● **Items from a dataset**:
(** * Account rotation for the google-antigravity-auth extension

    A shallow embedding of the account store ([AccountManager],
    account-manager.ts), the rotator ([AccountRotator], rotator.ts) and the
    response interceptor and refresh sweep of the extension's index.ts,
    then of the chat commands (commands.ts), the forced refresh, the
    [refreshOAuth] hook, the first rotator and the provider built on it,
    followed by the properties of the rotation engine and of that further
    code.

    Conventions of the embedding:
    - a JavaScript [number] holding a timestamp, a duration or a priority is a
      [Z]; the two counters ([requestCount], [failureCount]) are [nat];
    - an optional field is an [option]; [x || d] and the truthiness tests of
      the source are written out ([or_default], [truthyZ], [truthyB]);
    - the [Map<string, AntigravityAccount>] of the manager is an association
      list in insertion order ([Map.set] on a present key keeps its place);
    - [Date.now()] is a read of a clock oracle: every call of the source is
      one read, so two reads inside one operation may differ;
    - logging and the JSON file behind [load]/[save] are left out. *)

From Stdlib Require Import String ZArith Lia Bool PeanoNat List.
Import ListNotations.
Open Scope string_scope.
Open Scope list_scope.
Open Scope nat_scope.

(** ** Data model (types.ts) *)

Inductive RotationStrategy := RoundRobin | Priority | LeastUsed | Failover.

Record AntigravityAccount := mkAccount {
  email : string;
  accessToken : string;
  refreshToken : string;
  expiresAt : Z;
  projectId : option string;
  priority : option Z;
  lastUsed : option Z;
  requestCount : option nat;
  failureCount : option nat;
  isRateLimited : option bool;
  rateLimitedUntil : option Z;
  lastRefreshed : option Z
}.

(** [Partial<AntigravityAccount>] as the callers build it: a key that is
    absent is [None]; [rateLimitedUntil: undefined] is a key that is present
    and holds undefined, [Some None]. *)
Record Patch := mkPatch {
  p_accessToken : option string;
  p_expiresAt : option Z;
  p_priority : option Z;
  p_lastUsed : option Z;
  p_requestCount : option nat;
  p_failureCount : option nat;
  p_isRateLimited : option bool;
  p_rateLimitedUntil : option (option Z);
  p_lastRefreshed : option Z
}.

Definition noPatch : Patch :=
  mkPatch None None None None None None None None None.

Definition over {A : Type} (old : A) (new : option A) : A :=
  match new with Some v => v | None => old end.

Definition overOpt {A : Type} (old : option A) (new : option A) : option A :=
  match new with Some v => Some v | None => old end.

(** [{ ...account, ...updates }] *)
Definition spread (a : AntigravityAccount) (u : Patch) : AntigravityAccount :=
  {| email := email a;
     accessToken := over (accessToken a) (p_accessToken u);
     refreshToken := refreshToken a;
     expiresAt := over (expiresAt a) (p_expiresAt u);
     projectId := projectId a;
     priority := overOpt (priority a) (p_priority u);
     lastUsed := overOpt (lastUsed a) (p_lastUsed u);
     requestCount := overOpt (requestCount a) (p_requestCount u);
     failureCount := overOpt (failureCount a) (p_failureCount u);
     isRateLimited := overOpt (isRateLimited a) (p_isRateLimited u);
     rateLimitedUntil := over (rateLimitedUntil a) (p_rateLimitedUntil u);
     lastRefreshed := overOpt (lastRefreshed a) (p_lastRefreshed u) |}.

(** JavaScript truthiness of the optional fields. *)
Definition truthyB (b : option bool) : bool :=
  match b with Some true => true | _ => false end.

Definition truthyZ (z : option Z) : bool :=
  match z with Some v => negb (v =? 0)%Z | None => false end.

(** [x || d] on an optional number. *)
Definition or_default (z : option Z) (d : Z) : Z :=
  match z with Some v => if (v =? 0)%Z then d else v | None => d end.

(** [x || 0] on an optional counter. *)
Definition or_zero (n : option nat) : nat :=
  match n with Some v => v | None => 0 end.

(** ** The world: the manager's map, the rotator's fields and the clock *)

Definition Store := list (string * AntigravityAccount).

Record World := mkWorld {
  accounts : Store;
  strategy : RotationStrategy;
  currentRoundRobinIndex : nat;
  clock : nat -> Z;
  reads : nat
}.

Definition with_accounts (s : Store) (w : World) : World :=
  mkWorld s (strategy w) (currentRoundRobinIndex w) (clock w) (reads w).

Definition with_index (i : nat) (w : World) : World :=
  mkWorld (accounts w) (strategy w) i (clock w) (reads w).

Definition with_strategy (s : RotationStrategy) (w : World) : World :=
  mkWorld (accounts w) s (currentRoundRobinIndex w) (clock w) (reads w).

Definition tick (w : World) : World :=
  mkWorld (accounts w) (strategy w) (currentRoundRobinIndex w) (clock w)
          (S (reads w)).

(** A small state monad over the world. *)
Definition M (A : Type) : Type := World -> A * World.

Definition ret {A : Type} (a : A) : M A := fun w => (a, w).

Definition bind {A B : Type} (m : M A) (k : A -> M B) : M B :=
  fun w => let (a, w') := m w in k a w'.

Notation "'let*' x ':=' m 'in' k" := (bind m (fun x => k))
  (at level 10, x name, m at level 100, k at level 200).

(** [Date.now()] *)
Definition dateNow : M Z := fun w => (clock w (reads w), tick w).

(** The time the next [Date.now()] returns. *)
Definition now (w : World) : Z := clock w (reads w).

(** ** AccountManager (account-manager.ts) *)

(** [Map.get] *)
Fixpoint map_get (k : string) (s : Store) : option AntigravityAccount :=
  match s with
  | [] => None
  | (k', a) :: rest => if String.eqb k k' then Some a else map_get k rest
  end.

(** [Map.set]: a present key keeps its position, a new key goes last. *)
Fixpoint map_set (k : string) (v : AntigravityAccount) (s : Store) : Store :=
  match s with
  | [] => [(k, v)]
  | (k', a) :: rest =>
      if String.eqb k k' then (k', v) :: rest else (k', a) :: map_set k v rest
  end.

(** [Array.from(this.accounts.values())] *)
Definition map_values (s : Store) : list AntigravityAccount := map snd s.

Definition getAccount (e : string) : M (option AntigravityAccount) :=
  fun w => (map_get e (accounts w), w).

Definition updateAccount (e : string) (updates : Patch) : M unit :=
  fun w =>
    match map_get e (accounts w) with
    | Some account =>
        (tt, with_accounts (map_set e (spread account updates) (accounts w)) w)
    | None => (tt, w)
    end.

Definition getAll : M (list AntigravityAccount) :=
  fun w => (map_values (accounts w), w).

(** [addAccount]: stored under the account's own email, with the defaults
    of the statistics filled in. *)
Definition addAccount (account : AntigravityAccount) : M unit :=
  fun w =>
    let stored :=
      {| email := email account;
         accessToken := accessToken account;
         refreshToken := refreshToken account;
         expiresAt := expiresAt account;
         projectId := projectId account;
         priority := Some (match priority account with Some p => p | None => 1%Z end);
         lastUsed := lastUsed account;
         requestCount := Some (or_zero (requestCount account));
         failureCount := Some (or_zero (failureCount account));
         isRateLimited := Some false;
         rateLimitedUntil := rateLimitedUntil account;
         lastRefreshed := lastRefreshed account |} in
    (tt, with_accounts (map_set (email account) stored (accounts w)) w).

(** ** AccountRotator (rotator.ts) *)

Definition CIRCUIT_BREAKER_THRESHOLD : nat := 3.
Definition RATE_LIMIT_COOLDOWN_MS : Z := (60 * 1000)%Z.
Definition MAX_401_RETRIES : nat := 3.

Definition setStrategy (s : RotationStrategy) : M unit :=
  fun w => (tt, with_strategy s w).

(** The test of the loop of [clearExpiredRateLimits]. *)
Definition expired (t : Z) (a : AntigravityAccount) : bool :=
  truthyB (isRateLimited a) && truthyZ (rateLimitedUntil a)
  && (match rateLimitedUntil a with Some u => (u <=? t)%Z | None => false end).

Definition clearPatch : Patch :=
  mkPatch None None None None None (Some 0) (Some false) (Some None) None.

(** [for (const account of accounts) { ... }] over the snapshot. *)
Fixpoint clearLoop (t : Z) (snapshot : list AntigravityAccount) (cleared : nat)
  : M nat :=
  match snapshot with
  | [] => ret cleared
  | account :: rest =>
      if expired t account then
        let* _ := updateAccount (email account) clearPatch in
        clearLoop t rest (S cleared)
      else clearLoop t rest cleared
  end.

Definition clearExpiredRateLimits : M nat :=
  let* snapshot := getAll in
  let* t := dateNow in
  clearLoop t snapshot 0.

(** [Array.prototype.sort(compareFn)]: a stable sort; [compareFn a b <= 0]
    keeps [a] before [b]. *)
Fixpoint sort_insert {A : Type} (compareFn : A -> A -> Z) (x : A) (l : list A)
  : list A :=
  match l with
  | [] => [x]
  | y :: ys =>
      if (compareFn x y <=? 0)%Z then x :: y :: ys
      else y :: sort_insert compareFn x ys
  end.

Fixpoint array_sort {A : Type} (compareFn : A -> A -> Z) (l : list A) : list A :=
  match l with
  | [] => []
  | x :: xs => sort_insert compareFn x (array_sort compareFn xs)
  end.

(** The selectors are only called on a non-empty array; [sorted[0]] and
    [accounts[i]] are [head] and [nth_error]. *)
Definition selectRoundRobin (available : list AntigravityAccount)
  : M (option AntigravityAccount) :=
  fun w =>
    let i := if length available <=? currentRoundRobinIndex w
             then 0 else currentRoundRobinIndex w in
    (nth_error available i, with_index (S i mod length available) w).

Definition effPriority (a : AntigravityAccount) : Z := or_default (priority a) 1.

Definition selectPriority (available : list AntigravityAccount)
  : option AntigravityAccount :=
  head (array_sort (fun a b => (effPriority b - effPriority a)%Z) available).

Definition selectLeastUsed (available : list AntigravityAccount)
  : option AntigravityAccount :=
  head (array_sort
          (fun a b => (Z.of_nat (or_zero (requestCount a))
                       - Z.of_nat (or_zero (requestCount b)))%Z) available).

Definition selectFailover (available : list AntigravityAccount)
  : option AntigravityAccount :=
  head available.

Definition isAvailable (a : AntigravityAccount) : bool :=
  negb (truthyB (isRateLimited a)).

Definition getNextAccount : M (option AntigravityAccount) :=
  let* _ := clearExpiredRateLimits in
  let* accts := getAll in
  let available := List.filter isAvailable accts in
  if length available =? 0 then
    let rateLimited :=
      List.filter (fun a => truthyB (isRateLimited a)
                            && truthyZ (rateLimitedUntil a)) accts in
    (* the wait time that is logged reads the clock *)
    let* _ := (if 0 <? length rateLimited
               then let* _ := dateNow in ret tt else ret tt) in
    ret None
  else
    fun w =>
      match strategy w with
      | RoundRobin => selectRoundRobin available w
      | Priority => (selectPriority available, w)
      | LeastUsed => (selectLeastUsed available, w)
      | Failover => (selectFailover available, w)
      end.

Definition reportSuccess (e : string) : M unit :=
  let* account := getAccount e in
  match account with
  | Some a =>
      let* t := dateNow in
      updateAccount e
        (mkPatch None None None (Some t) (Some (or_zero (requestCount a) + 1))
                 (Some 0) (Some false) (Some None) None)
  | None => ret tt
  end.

● **ACTION ITEM**: Copy the records above exactly, please, but only from the first line through the line containing "account-manager.ts), the rotator".

● **EXERCISE OUTPUT**:
(** * Account rotation for the google-antigravity-auth extension

    A shallow embedding of the account store ([AccountManager],
    account-manager.ts), the rotator ([AccountRotator], rotator.ts) and the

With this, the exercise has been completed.